The Johnsons’ Healthcare Assumptions:

  • Both enroll in Medicare at 65

  • Combined Medicare Part B, Part D, Medigap, and out-of-pocket costs: $9,000–$12,000 per year starting at 65

  • Healthcare inflation assumption: 5-7% annually (outpacing general inflation of 2-3%)

If Mark or Linda retired before 65, they would need ACA marketplace coverage for 1-3 years. Premiums depend heavily on income, making tax planning strategies like Roth conversions critical during this gap period.

Long-term care insurance deserves special attention. A three-year assisted living stay can cost $60,000–$90,000 per year.

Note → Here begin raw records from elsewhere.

(* ===== verification/Park.v ===== *)
(** * Parking: [src/park.c], both back ends

    One blocked thread inside [chan_park_wait] and one waker inside
    [chan_park_wake], interleaved access by access.  The kernel's futex and the
    pthread condition variable are part of the machine, with the behaviour their
    manuals document: [FUTEX_WAIT] sleeps only if the word still has the expected
    value, [pthread_cond_wait] releases the mutex and sleeps in one step, either
    may return spuriously, and a wake reaches a thread that sleeps. *)

From S2P Require Import Prelude.
From stdpp Require Import list.
#[local] Open Scope Z_scope.

(** ** [chan_spin_hint] ([src/util.c]) *)

Inductive hint := CpuPause | SchedYield.
Definition chan_spin_hint (iteration : Z) : hint := if iteration <? 8 then CpuPause else SchedYield.

(** ** Deadlines *)

Record timespec := mk_timespec { tv_sec : Z; tv_nsec : Z }.

(** C division truncates towards zero. *)
Definition rel_timespec (timeout_ns : Z) : timespec :=
  mk_timespec (Z.quot timeout_ns 1000000000) (Z.rem timeout_ns 1000000000).

(** [abs += timeout_ns], carrying the nanoseconds. *)
Definition abs_timespec (now : timespec) (timeout_ns : Z) : timespec :=
  let sec := tv_sec now + Z.quot timeout_ns 1000000000 in
  let nsec := tv_nsec now + Z.rem timeout_ns 1000000000 in
  if nsec >=? 1000000000 then mk_timespec (sec + 1) (nsec - 1000000000) else mk_timespec sec nsec.

Definition ns_of (t : timespec) : Z := tv_sec t * 1000000000 + tv_nsec t.
Definition normal (t : timespec) : Prop := 0 <= tv_nsec t < 1000000000.

Module Futex.

(** Where the waiting thread is: the spin of [LIBCHAN_SPIN_LIMIT] rounds, the
    check after it, the test of the loop, the system call, asleep in the
    kernel, or returned. *)
Inductive wpc := WSpin (i : nat) | WCheck | WTest | WCall | WAsleep | WRet (woken : bool).

(** The waker: before the store, between the store and [FUTEX_WAKE], done. *)
Inductive kpc := KIdle | KStored | KDone.

Record park := mk_park { word : Z; waiter : wpc; waker : kpc }.

Definition chan_park_init : park := mk_park 0 (WSpin 0) KIdle.

Inductive label :=
| Waiter          (* the waiting thread's next access *)
| Waker           (* the waker's next access *)
| Interrupt       (* FUTEX_WAIT returns for another reason: EINTR, spurious *)
| Expire.         (* FUTEX_WAIT returns ETIMEDOUT *)

Section machine.
Context (spin_limit : nat) (timeout_ns : Z).

Definition wait_step (s : park) : option park :=
  let goto pc := Some (mk_park (word s) pc (waker s)) in
  match waiter s with
  | WSpin i =>
      if (i <? spin_limit)%nat then
        if negb (word s =? 0) then goto (WRet true) else goto (WSpin (S i))
      else goto WCheck
  | WCheck =>
      if negb (word s =? 0) then goto (WRet true)
      else if timeout_ns =? 0 then goto (WRet false)
      else goto WTest
  | WTest => if word s =? 0 then goto WCall else goto (WRet true)
  | WCall => if word s =? 0 then goto WAsleep else goto WTest     (* EAGAIN *)
  | WAsleep | WRet _ => None
  end.

Definition wake_step (s : park) : option park :=
  match waker s with
  | KIdle => Some (mk_park 1 (waiter s) KStored)
  | KStored =>
      Some (mk_park (word s) (match waiter s with WAsleep => WTest | pc => pc end) KDone)
  | KDone => None
  end.

Definition step (l : label) (s : park) : option park :=
  match l with
  | Waiter => wait_step s
  | Waker => wake_step s
  | Interrupt =>
      match waiter s with WAsleep => Some (mk_park (word s) WTest (waker s)) | _ => None end
  | Expire =>
      match waiter s with
      | WAsleep => if 0 <? timeout_ns then Some (mk_park (word s) (WRet false) (waker s)) else None
      | _ => None
      end
  end.

Definition reachable (s : park) : Prop := exists ls, run step ls chan_park_init = Some s.

(** ** Invariant *)

Record inv (s : park) : Prop := {
  i_word : word s = match waker s with KIdle => 0 | _ => 1 end;
  i_asleep : waiter s = WAsleep -> waker s <> KDone;
  i_true : waiter s = WRet true -> waker s <> KIdle;
  i_false : waiter s = WRet false -> 0 <= timeout_ns;
  i_block : waiter s = WTest \/ waiter s = WCall \/ waiter s = WAsleep -> timeout_ns <> 0
}.

Lemma futex_inv_step l a b : inv a -> step l a = Some b -> inv b.
Proof.
  intros [Hw Ha Ht Hf Hb]. destruct a as [w pc k]; simpl in *.
  destruct l; simpl; unfold wait_step, wake_step; simpl;
    destruct pc, k; simpl in *; repeat case_match; intros; simplify_eq/=;
    split; simpl; naive_solver lia.
Qed.

Lemma futex_reachable_inv s : reachable s -> inv s.
Proof.
  intros [ls Hr]. eapply run_invariant; [exact futex_inv_step| |exact Hr].
  split; simpl; naive_solver.
Qed.

(** Once the waker is done the thread needs at most two more steps of its own. *)
Lemma futex_woken_soon s :
  inv s -> waker s = KDone -> (forall b, waiter s <> WRet b) ->
  exists n s', (n <= 2)%nat /\ run step (repeat Waiter n) s = Some s' /\ waiter s' = WRet true.
Proof.
  intros [Hw Ha _ _ _] Hk Hr. destruct s as [w pc k]; simpl in *; subst.
  destruct pc as [i| | | | |r]; simpl in *; [|exists 1%nat|exists 1%nat|exists 2%nat|by destruct Ha|by destruct (Hr r)].
  - destruct (i <? spin_limit)%nat eqn:Ei; [exists 1%nat|exists 2%nat]; simpl; unfold wait_step; simpl; rewrite Ei;
      eexists; (split; [lia|]); done.
  - eexists; (split; [lia|]); done.
  - eexists; (split; [lia|]); done.
  - eexists; (split; [lia|]); done.
Qed.
End machine.
End Futex.

Module Pthread.

(** The waiting thread: a spin round (a critical section of its own), blocked on
    or inside the final critical section ([PLoop] holds [mu] and is about to test
    [signaled]), asleep in the condition variable, waiting to get [mu] back
    ([expired] tells whether the wait timed out), or returned. *)
Inductive wpc :=
| PSpin (i : nat) | PEnter | PLoop | PAsleep | PRelock (expired : bool) | PRet (woken : bool).

(** The waker: before [pthread_mutex_lock], after the store, after the signal, done. *)
Inductive kpc := KIdle | KSet | KSignalled | KDone.

(** Who holds [mu]. *)
Inductive owner := Free | ByWaiter | ByWaker.

Record park := mk_park { signaled : bool; mu : owner; waiter : wpc; waker : kpc }.

Definition chan_park_init : park := mk_park false Free (PSpin 0) KIdle.

Inductive label := Waiter | Waker | Spurious | Expire.

Section machine.
Context (spin_limit : nat) (timeout_ns : Z).

Definition wait_step (s : park) : option park :=
  match waiter s, mu s with
  | PSpin i, m =>
      if (i <? spin_limit)%nat then
        match m with
        | Free => Some (mk_park (signaled s) Free (if signaled s then PRet true else PSpin (S i)) (waker s))
        | _ => None
        end
      else Some (mk_park (signaled s) m PEnter (waker s))
  | PEnter, Free =>
      if signaled s then Some (mk_park (signaled s) Free (PRet true) (waker s))
      else if timeout_ns =? 0 then Some (mk_park (signaled s) Free (PRet false) (waker s))
      else Some (mk_park (signaled s) ByWaiter PLoop (waker s))
  | PLoop, ByWaiter =>
      if signaled s then Some (mk_park (signaled s) Free (PRet true) (waker s))
      else Some (mk_park (signaled s) Free PAsleep (waker s))       (* pthread_cond_(timed)wait *)
  | PRelock false, Free => Some (mk_park (signaled s) ByWaiter PLoop (waker s))
  | PRelock true, Free => Some (mk_park (signaled s) Free (PRet (signaled s)) (waker s))
  | _, _ => None
  end.

Definition wake_step (s : park) : option park :=
  match waker s, mu s with
  | KIdle, Free => Some (mk_park true ByWaker (waiter s) KSet)
  | KSet, ByWaker =>
      Some (mk_park (signaled s) ByWaker (match waiter s with PAsleep => PRelock false | pc => pc end) KSignalled)
  | KSignalled, ByWaker => Some (mk_park (signaled s) Free (waiter s) KDone)
  | _, _ => None
  end.

Definition step (l : label) (s : park) : option park :=
  match l with
  | Waiter => wait_step s
  | Waker => wake_step s
  | Spurious =>
      match waiter s with PAsleep => Some (mk_park (signaled s) (mu s) (PRelock false) (waker s)) | _ => None end
  | Expire =>
      match waiter s with
      | PAsleep => if 0 <? timeout_ns then Some (mk_park (signaled s) (mu s) (PRelock true) (waker s)) else None
      | _ => None
      end
  end.

Definition reachable (s : park) : Prop := exists ls, run step ls chan_park_init = Some s.

Record inv (s : park) : Prop := {
  i_flag : signaled s = match waker s with KIdle => false | _ => true end;
  i_mu : match mu s with
         | Free => waiter s <> PLoop /\ (waker s = KIdle \/ waker s = KDone)
         | ByWaiter => waiter s = PLoop /\ (waker s = KIdle \/ waker s = KDone)
         | ByWaker => waiter s <> PLoop /\ (waker s = KSet \/ waker s = KSignalled)
         end;
  i_asleep : waiter s = PAsleep -> waker s = KIdle \/ waker s = KSet;
  i_true : waiter s = PRet true -> waker s <> KIdle;
  i_false : waiter s = PRet false -> 0 <= timeout_ns;
  i_block : waiter s = PAsleep \/ waiter s = PLoop \/ waiter s = PRelock false -> timeout_ns <> 0;
  i_expired : waiter s = PRelock true -> 0 < timeout_ns
}.

Lemma pthread_inv_step l a b : inv a -> step l a = Some b -> inv b.
Proof.
  intros [Hg Hm Ha Ht Hf Hb He] E. destruct a as [g m pc k]; simpl in *.
  destruct l; simpl in E; unfold wait_step, wake_step in E; simpl in E;
    destruct pc as [| | | |[]|]; try discriminate E; destruct m; try discriminate E;
    destruct k; try discriminate E; destruct Hm as [Hm1 Hm2]; try (exfalso; by destruct Hm2);
    simpl in *; subst; repeat case_match; simplify_eq/=; simpl in *; try done.
  all: split; simpl; try done; try (intuition congruence); try (intros; lia).
Qed.

Lemma pthread_reachable_inv s : reachable s -> inv s.
Proof.
  intros [ls Hr]. eapply run_invariant; [exact pthread_inv_step| |exact Hr].
  split; simpl; naive_solver.
Qed.

Lemma pthread_woken_soon s :
  inv s -> waker s = KDone -> (forall b, waiter s <> PRet b) ->
  exists n s', (n <= 2)%nat /\ run step (repeat Waiter n) s = Some s' /\ waiter s' = PRet true.
Proof.
  intros [Hg Hm Ha _ _ _ _] Hk Hr. destruct s as [g m pc k]; simpl in *; subst.
  destruct pc as [i| | | |[]|r]; simpl in *; [|exists 1%nat|exists 1%nat|naive_solver|exists 1%nat|exists 2%nat|by destruct (Hr r)].
  - destruct m; [|naive_solver..].
    destruct (i <? spin_limit)%nat eqn:Ei; [exists 1%nat|exists 2%nat]; simpl; unfold wait_step; simpl; rewrite Ei;
      eexists; (split; [lia|]); done.
  - destruct m; [|naive_solver..]. eexists; (split; [lia|]); done.
  - destruct m; [naive_solver| |naive_solver]. eexists; (split; [lia|]); done.
  - destruct m; [|naive_solver..]. eexists; (split; [lia|]); done.
  - destruct m; [|naive_solver..]. eexists; (split; [lia|]); done.
Qed.
End machine.
End Pthread.

(** ** Theorems *)

(** C16: The futex back end never loses a wake-up, however the two threads and the
    kernel interleave: once [chan_park_wake] has returned, the waiting thread is
    not asleep, and unless it already timed out it returns true after at most
    two more accesses.  It returns true only when the wake's store has happened,
    false only if a timeout was asked for, and it never sleeps when the timeout
    is zero. *)
Theorem futex_park_correct spin_limit timeout_ns s
    (R : Futex.reachable spin_limit timeout_ns s) :
  (Futex.waker s = Futex.KDone ->
     Futex.waiter s <> Futex.WAsleep /\
     ((exists b, Futex.waiter s = Futex.WRet b) \/
      exists n s', (n <= 2)%nat /\ run (Futex.step spin_limit timeout_ns) (repeat Futex.Waiter n) s = Some s' /\
        Futex.waiter s' = Futex.WRet true)) /\
  (Futex.waiter s = Futex.WRet true -> Futex.waker s <> Futex.KIdle) /\
  (Futex.waiter s = Futex.WRet false -> 0 <= timeout_ns) /\
  (Futex.waiter s = Futex.WAsleep -> timeout_ns <> 0).
Proof.
  pose proof (Futex.futex_reachable_inv _ _ _ R) as I. pose proof I as [_ Ha Ht Hf Hb].
  split; [|naive_solver]. intros Hk. split; [naive_solver|].
  destruct (Futex.waiter s) as [| | | | |b] eqn:E; [right..|by eauto]; by apply Futex.futex_woken_soon; [..|congruence].
Qed.

(** A thread asleep with a wake-up under way. *)
Lemma futex_park_correct_witness :
  let s := Futex.mk_park 1 Futex.WTest Futex.KDone in
  Futex.waiter s <> Futex.WAsleep /\
  ((exists b, Futex.waiter s = Futex.WRet b) \/
   exists n s', (n <= 2)%nat /\ run (Futex.step 1 (-1)) (repeat Futex.Waiter n) s = Some s' /\
     Futex.waiter s' = Futex.WRet true).
Proof.
  intros s. refine (proj1 (futex_park_correct 1 (-1) s _) eq_refl).
  exists [Futex.Waiter; Futex.Waiter; Futex.Waiter; Futex.Waiter; Futex.Waiter; Futex.Waker; Futex.Waker]. reflexivity.
Defined.

(** C17: The same for the pthread back end, whose spurious wake-ups and mutex
    re-acquisition are part of the interleaving; here a wait that expires while
    the wake is under way still returns true if the flag is set. *)
Theorem pthread_park_correct spin_limit timeout_ns s
    (R : Pthread.reachable spin_limit timeout_ns s) :
  (Pthread.waker s = Pthread.KDone ->
     Pthread.waiter s <> Pthread.PAsleep /\
     ((exists b, Pthread.waiter s = Pthread.PRet b) \/
      exists n s', (n <= 2)%nat /\ run (Pthread.step spin_limit timeout_ns) (repeat Pthread.Waiter n) s = Some s' /\
        Pthread.waiter s' = Pthread.PRet true)) /\
  (Pthread.waiter s = Pthread.PRet true -> Pthread.waker s <> Pthread.KIdle) /\
  (Pthread.waiter s = Pthread.PRet false -> 0 <= timeout_ns) /\
  (Pthread.waiter s = Pthread.PAsleep -> timeout_ns <> 0).
Proof.
  pose proof (Pthread.pthread_reachable_inv _ _ _ R) as I. pose proof I as [_ _ Ha Ht Hf Hb _].
  split; [|naive_solver]. intros Hk.
  split; [intros Hs; destruct (Ha Hs); congruence|].
  destruct (Pthread.waiter s) as [| | | | |b] eqn:E; [right..|by eauto]; by apply Pthread.pthread_woken_soon; [..|congruence].
Qed.

(** Woken out of the condition variable, the mutex not yet re-acquired. *)
Lemma pthread_park_correct_witness :
  let s := Pthread.mk_park true Pthread.Free (Pthread.PRelock false) Pthread.KDone in
  Pthread.waiter s <> Pthread.PAsleep /\
  ((exists b, Pthread.waiter s = Pthread.PRet b) \/
   exists n s', (n <= 2)%nat /\ run (Pthread.step 1 (-1)) (repeat Pthread.Waiter n) s = Some s' /\
     Pthread.waiter s' = Pthread.PRet true).
Proof.
  intros s. refine (proj1 (pthread_park_correct 1 (-1) s _) eq_refl).
  exists [Pthread.Waiter; Pthread.Waiter; Pthread.Waiter; Pthread.Waiter; Pthread.Waker; Pthread.Waker; Pthread.Waker].
  reflexivity.
Defined.

(** The deadlines are exact: the relative one of the futex and the absolute one
    of the condition variable denote the timeout asked for, with a nanosecond
    part in range. *)
Theorem deadlines_exact now timeout_ns (Ht : 0 < timeout_ns) (Hn : normal now) :
  ns_of (rel_timespec timeout_ns) = timeout_ns /\ normal (rel_timespec timeout_ns) /\
  ns_of (abs_timespec now timeout_ns) = ns_of now + timeout_ns /\ normal (abs_timespec now timeout_ns).
Proof.
  unfold normal, ns_of, rel_timespec, abs_timespec in *. cbv zeta.
  pose proof (Z.quot_rem' timeout_ns 1000000000). pose proof (Z.rem_bound_pos timeout_ns 1000000000).
  case_test; simpl; lia.
Qed.

(** One and a half seconds after a time with 0.7 s on its clock. *)
Lemma deadlines_exact_witness :
  ns_of (rel_timespec 1500000000) = 1500000000 /\ normal (rel_timespec 1500000000) /\
  ns_of (abs_timespec (mk_timespec 5 700000000) 1500000000) = ns_of (mk_timespec 5 700000000) + 1500000000 /\
  normal (abs_timespec (mk_timespec 5 700000000) 1500000000).
Proof. apply (deadlines_exact (mk_timespec 5 700000000) 1500000000); [lia|unfold normal; simpl; lia]. Defined.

The Johnsons’ sample plan considers three options:

  • Traditional LTC insurance policies

  • Hybrid life/LTC policies that provide death benefits if care isn’t needed

  • Self-funding from assets (requires larger portfolio reserves)

Lifestyle and Travel Spending

Retirement spending often follows a “go-go, slow-go, no-go” pattern. Retirees typically spend more in their active early years, then naturally reduce spending as they age.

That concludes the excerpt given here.